|M.Sc Student||Tsirkin Michael|
|Subject||Delivery Times in Packet Networks under Full Load|
|Department||Department of Computer Science||Supervisor||MR Adi Rosen|
We consider packet networks and make use of the “adversarial queuing theory” model introduced by Borodin et al. In this model, packet injection is modeled as being done by an adversary, which is characterized by a ”rate”. The rate can be informally described as the average number of packets injected per time step for any given communication link.
We are interested in the question of guaranteeing that all packets are actually delivered to destination, and of having an upper bound on the delivery times of all packets. Whether this is possible against all rate-1 adversaries was previously posed as an open question.
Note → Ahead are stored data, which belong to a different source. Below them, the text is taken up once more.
(* ===== verification/FlowSteps.v ===== *)
(** * Flow steps (libcaf_core/caf/flow/step)

    The transformation steps of flows, such as map, filter and take.  A step
    gets the signals of its source and calls the next step; what the code does
    with templates ([step.on_next(item, next, steps...)]) is a step applied to
    the machine that the remaining steps form.  Each step is shown to compute
    a function on streams, and a chain of steps their composition. *)

From stdpp Require Import prelude.
From S2P Require Import Prelude RingBuffer.

Module FlowSteps.

Import RingBuffer(ring_buffer, represents).

Definition error := Z.

(** ** Machines and steps *)

Section Machines.

(** The object behind the last step. *)
Context {T : Type}.

(** What a step sees of its successors: their state and their three callbacks.
    [on_next] returns false to stop the source; [None] is undefined behaviour. *)
Record machine (A : Type) := mk_machine {
  locals : Type;
  on_next : A -> locals * T -> option (bool * (locals * T));
  on_complete : locals * T -> option (locals * T);
  on_error : error -> locals * T -> option (locals * T);
}.
Arguments mk_machine {A}.
Arguments locals {A}.
Arguments on_next {A}.
Arguments on_complete {A}.
Arguments on_error {A}.

(** A step: its members and its callbacks, for any successor. *)
Record step (A B : Type) := mk_step {
  local : Type;
  init : local;
  step_next : forall next : machine B, A -> local * (locals next * T) -> option (bool * (local * (locals next * T)));
  step_complete : forall next : machine B, local * (locals next * T) -> option (local * (locals next * T));
  step_error : forall next : machine B, error -> local * (locals next * T) -> option (local * (locals next * T));
}.
Arguments mk_step {A B}.
Arguments local {A B}.
Arguments init {A B}.
Arguments step_next {A B}.
Arguments step_complete {A B}.
Arguments step_error {A B}.

Definition assoc_l {L M : Type} (s : (L * M) * T) : L * (M * T) := (s.1.1, (s.1.2, s.2)).
Definition assoc_r {L M : Type} (s : L * (M * T)) : (L * M) * T := ((s.1, s.2.1), s.2.2).

Definition chain {A B} (st : step A B) (next : machine B) : machine A :=
  mk_machine (local st * locals next)%type
    (fun x s => '(b, s') ← step_next st next x (assoc_l s); Some (b, assoc_r s'))
    (fun s => assoc_r <$> step_complete st next (assoc_l s))
    (fun e s => assoc_r <$> step_error st next e (assoc_l s)).

(** Calling the next step. *)
Definition fwd_next {B L} (next : machine B) (y : B) (s : L * (locals next * T))
  : option (bool * (L * (locals next * T))) :=
  '(b, s') ← on_next next y s.2; Some (b, (s.1, s')).
Definition fwd_complete {B L} (next : machine B) (s : L * (locals next * T)) : option (L * (locals next * T)) :=
  pair s.1 <$> on_complete next s.2.
Definition fwd_error {B L} (next : machine B) (e : error) (s : L * (locals next * T)) : option (L * (locals next * T)) :=
  pair s.1 <$> on_error next e s.2.

(** A last item before the end: [if (next.on_next(x)) k]. *)
Definition last_item {B L} (next : machine B) (x : B) (k : L * (locals next * T) -> option (L * (locals next * T)))
  (s : L * (locals next * T)) : option (L * (locals next * T)) :=
  '(b, s') ← fwd_next next x s; if (b : bool) then k s' else Some s'.

(** ** The steps *)

Definition map_step {A B} (fn : A -> B) : step A B :=
  mk_step unit tt
    (fun next item => fwd_next next (fn item)) fwd_complete fwd_error.

Definition filter_step {A} (fn : A -> bool) : step A A :=
  mk_step unit tt
    (fun next item s => if fn item then fwd_next next item s else Some (true, s))
    fwd_complete fwd_error.

Definition take_while_step {A} (fn : A -> bool) : step A A :=
  mk_step unit tt
    (fun next item s =>
       if fn item then fwd_next next item s
       else s' ← fwd_complete next s; Some (false, s'))
    fwd_complete fwd_error.

Definition ignore_elements_step {A} : step A A :=
  mk_step unit tt (fun _ _ s => Some (true, s)) fwd_complete fwd_error.
Lemma do_run_ok fuel : forall s, (exists z, active s z) \/ gone s -> (todo s < fuel)%nat ->
  exists s', do_run p react fuel s = Value tt s' /\ running_ p s' = false /\
    ((exists z, active s' z /\ demand_ p s' = 0%nat) \/ gone s').
Proof.
  induction fuel as [|fuel IH]; intros s Hs Hf; [lia|]. cbn [do_run]. rewrite run_gets. destruct Hs as [[z Ha]|Hg].
  2: { rewrite (g_out _ Hg). cbn [andb]. eexists. split; [reflexivity|]. split; [done|]. right. by destruct Hg. }
  rewrite (a_out _ _ Ha). cbn [andb]. pose proof (a_completed _ _ Ha) as Hc.
  destruct (Nat.ltb_spec 0 (demand_ p s)) as [Hd|Hd].
  - destruct (buf_ (term_ p s)) as [|x buf] eqn:Hb.
    + destruct (ended z.2) eqn:Ez; rewrite Hc; cbn [bool_decide decide andb negb].
      * destruct (fin_gone s z Ha Ez Hb) as (s1 & E1 & H1). rewrite andb_false_r, (run_value _ _ _ _ _ E1).
        eexists. split; [reflexivity|]. split; [done|]. right. by destruct H1.
      * rewrite bool_decide_true by done. cbn [andb]. destruct z as [ys []]; try done.
        destruct (pull_ok s ys Ha Hb Hd) as (s1 & z1 & E1 & H1 & Hm). rewrite (run_value _ _ _ _ _ E1).
        apply IH; [left; by exists z1|lia].
    + rewrite bool_decide_false by done. cbn [andb]. rewrite !run_modify.
      destruct (emit_item s z x buf Ha Hb Hd) as (s1 & E1 & H1 & Hm). rewrite (run_value _ _ _ _ _ E1).
      apply IH; [destruct H1 as [H1|H1]; [left; by exists z|by right]|lia].
  - destruct (bool_decide (buf_ (term_ p s) = []) && completed_ (term_ p s)) eqn:Ef.
    + apply andb_prop in Ef as [Hb%bool_decide_eq_true Ec]. rewrite Hc in Ec.
      destruct (fin_gone s z Ha Ec Hb) as (s1 & E1 & H1). rewrite (run_value _ _ _ _ _ E1).
      eexists. split; [reflexivity|]. split; [done|]. right. by destruct H1.
    + rewrite run_ret. eexists. split; [reflexivity|]. split; [done|]. left. exists z. split; [by destruct Ha|cbn; lia].
Qed.

(** ** Every run *)

Context (fuel : nat).

(** The observer requests items, the scheduled [do_run] runs, the observer
    cancels, or somebody else disposes of the subscription. *)
Inductive sub_step : sub -> sub -> Prop :=
| sub_request s n s' : out_ p s = true -> request p n s = Value tt s' -> sub_step s s'
| sub_run s s' : running_ p s = true -> do_run p react fuel s = Value tt s' -> sub_step s s'
| sub_dispose s b s' : do_dispose p b s = Value tt s' -> sub_step s s'.

Definition sub_ok (s : sub) : Prop :=
  (exists z, active s z /\ (running_ p s = false -> demand_ p s = 0%nat)) \/ gone s.

Lemma todo_bound s z : active s z -> (todo s <= length result.1 + length xs + 2)%nat.
Proof. intros []. unfold todo. rewrite a_out0. destruct (completed_ _); lia. Qed.

Lemma do_run_fuel s : (length result.1 + length xs + 3 <= fuel)%nat -> sub_ok s ->
  exists s', do_run p react fuel s = Value tt s' /\ running_ p s' = false /\
    ((exists z, active s' z /\ demand_ p s' = 0%nat) \/ gone s').
Proof.
  intros Hf [(z & Ha & _)|Hg].
  - apply do_run_ok; [left; by exists z|]. pose proof (todo_bound s z Ha). lia.
  - apply do_run_ok; [by right|]. unfold todo. rewrite (g_out _ Hg). lia.
Qed.

Lemma sub_step_ok s s' : (length result.1 + length xs + 3 <= fuel)%nat -> sub_ok s -> sub_step s s' -> sub_ok s'.
Proof.
  intros Hf Hs H. destruct H as [s n s' Ho E|s s' Hr E|s b s' E].
  - destruct Hs as [(z & Ha & _)|Hg]; [|by rewrite (g_out _ Hg) in Ho].
    destruct (request_active n s z Ha) as (s1 & E1 & H1 & Hr & _). rewrite E1 in E. injection E as <-.
    left. exists z. split; [done|congruence].
  - destruct (do_run_fuel s Hf Hs) as (s1 & E1 & Hr1 & H1). rewrite E1 in E. injection E as <-.
    destruct H1 as [(z & Ha & Hd)|Hg]; [left; by exists z|by right].
  - destruct Hs as [(z & Ha & _)|Hg].
    + destruct (dispose_gone b s z Ha) as (s1 & E1 & H1). rewrite E1 in E. injection E as <-. by right.
    + unfold do_dispose in E. rewrite run_gets, (g_out _ Hg) in E. injection E as <-. by right.
Qed.

Lemma subscribe_ok : sub_ok (subscribe p xs).
Proof.
  left. exists ([], open). split; [|done]. split; try done. intros _. apply fed_start.
Qed.

End Correctness.

(** C20. An observable from a container delivers what its steps make of the
    values, for every chain of valid steps (no [skip_last(0)] and the like).
    Whatever the observer requests, also from within [on_next], and
    whenever it cancels or is disposed of: it gets a prefix of the result, never
    more than it requested, at most one last signal and nothing behind it, and
    [on_complete] or [on_error] of the result only behind all items; when the
    operator rests and the demand sums up to less than 2^64 (the counter is a
    [size_t] and wraps around), the observer has got exactly what it requested (or
    everything); and a scheduled run always returns. *)
Theorem generator_delivers {A C} (p : pipeline A C) react xs fuel s :
  valid_pipeline p = true ->
  (length (denote_all p (xs, completed)).1 + length xs + 3 <= fuel)%nat ->
  rtc (sub_step p react fuel) (subscribe p xs) s ->
  let (ys, fin) := denote_all p (xs, completed) in
  (exists tail, trace p s = map s_next (items (trace p s)) ++ tail /\
     (tail = [] \/ tail = [s_error sec_disposed] \/
      items (trace p s) = ys /\ tail = [match error_of fin with None => s_complete | Some e => s_error e end])) /\
  items (trace p s) `prefix_of` ys /\ (length (items (trace p s)) <= requested p s)%nat /\
  (out_ p s = true -> running_ p s = false -> Z.of_nat (requested p s) < 2 ^ 64 ->
   items (trace p s) = take (requested p s) ys) /\
  (running_ p s = true -> exists s', do_run p react fuel s = Value tt s').
Proof.
  intros Hp Hf H. assert (sub_ok p xs s) as Hs.
  { revert H. generalize (subscribe_ok p xs). generalize (subscribe p xs) as s0. intros s0 H0 H.
    induction H as [|s1 s2 s3 H12 _ IH]; [done|]. by eapply IH, sub_step_ok. }
  pose proof (fun Hr : running_ p s = true => do_run_fuel p Hp react xs fuel s Hf Hs) as Hrun.
  fold (result p xs). destruct (result p xs) as [ys fin] eqn:Eres. destruct Hs as [(z & Ha & Hd)|Hg].
  - destruct (active_prefix p Hp xs s z Ha) as [ys' E]. rewrite Eres in E. cbn [fst] in E. pose proof Ha as []. split_and!.
    + exists []. rewrite app_nil_r. split; [done|by left].
    + by exists ys'.
    + lia.
    + intros _ Hr Hlt. specialize (Hd Hr). rewrite E, <- (a_exact0 Hlt), Hd, Nat.add_0_r. by rewrite take_app_length.
    + intros Hr. destruct (Hrun Hr) as (s' & E' & _). by exists s'.
  - pose proof Hg as []. rewrite Eres in *. destruct g_prefix0 as [ys' E]. split_and!; [done|by exists ys'|done|congruence|].
    intros Hr. destruct (Hrun Hr) as (s' & E' & _). by exists s'.
Qed.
Among other, we give a queuing policy that guarantees bounded delivery time whenever the rate-1 adversary itself can deliver all packets in bounded time and adheres to certain additional conditions. On the negative side we show that even the adversary itself cannot deliver all packets in bounded time on all network topologies and for all rate-1 sequences of packets. We thus answer an open question posed by Gamarnik. We further show that delivering all packets while maintaining a finite upper bound on all queue sizes (we coin the term “reliability” for this property) can be done by an offline scheduler whenever the injection of packets is done at rate of at most 1. Thus any rate-1 adversary can have this property. We demonstrate an online, distrubuted protocol that achieves bounded delivery time (and hence reliability) against all rate-$1$ adversaries on all networks that do not contain cycles of length N >2. We also show that on networks that contain cycles of length N >2 there is no online protocol (even centralized) that can achieve reliability against all rate-1 adversaries. We thus answer an open question of Borodin et al.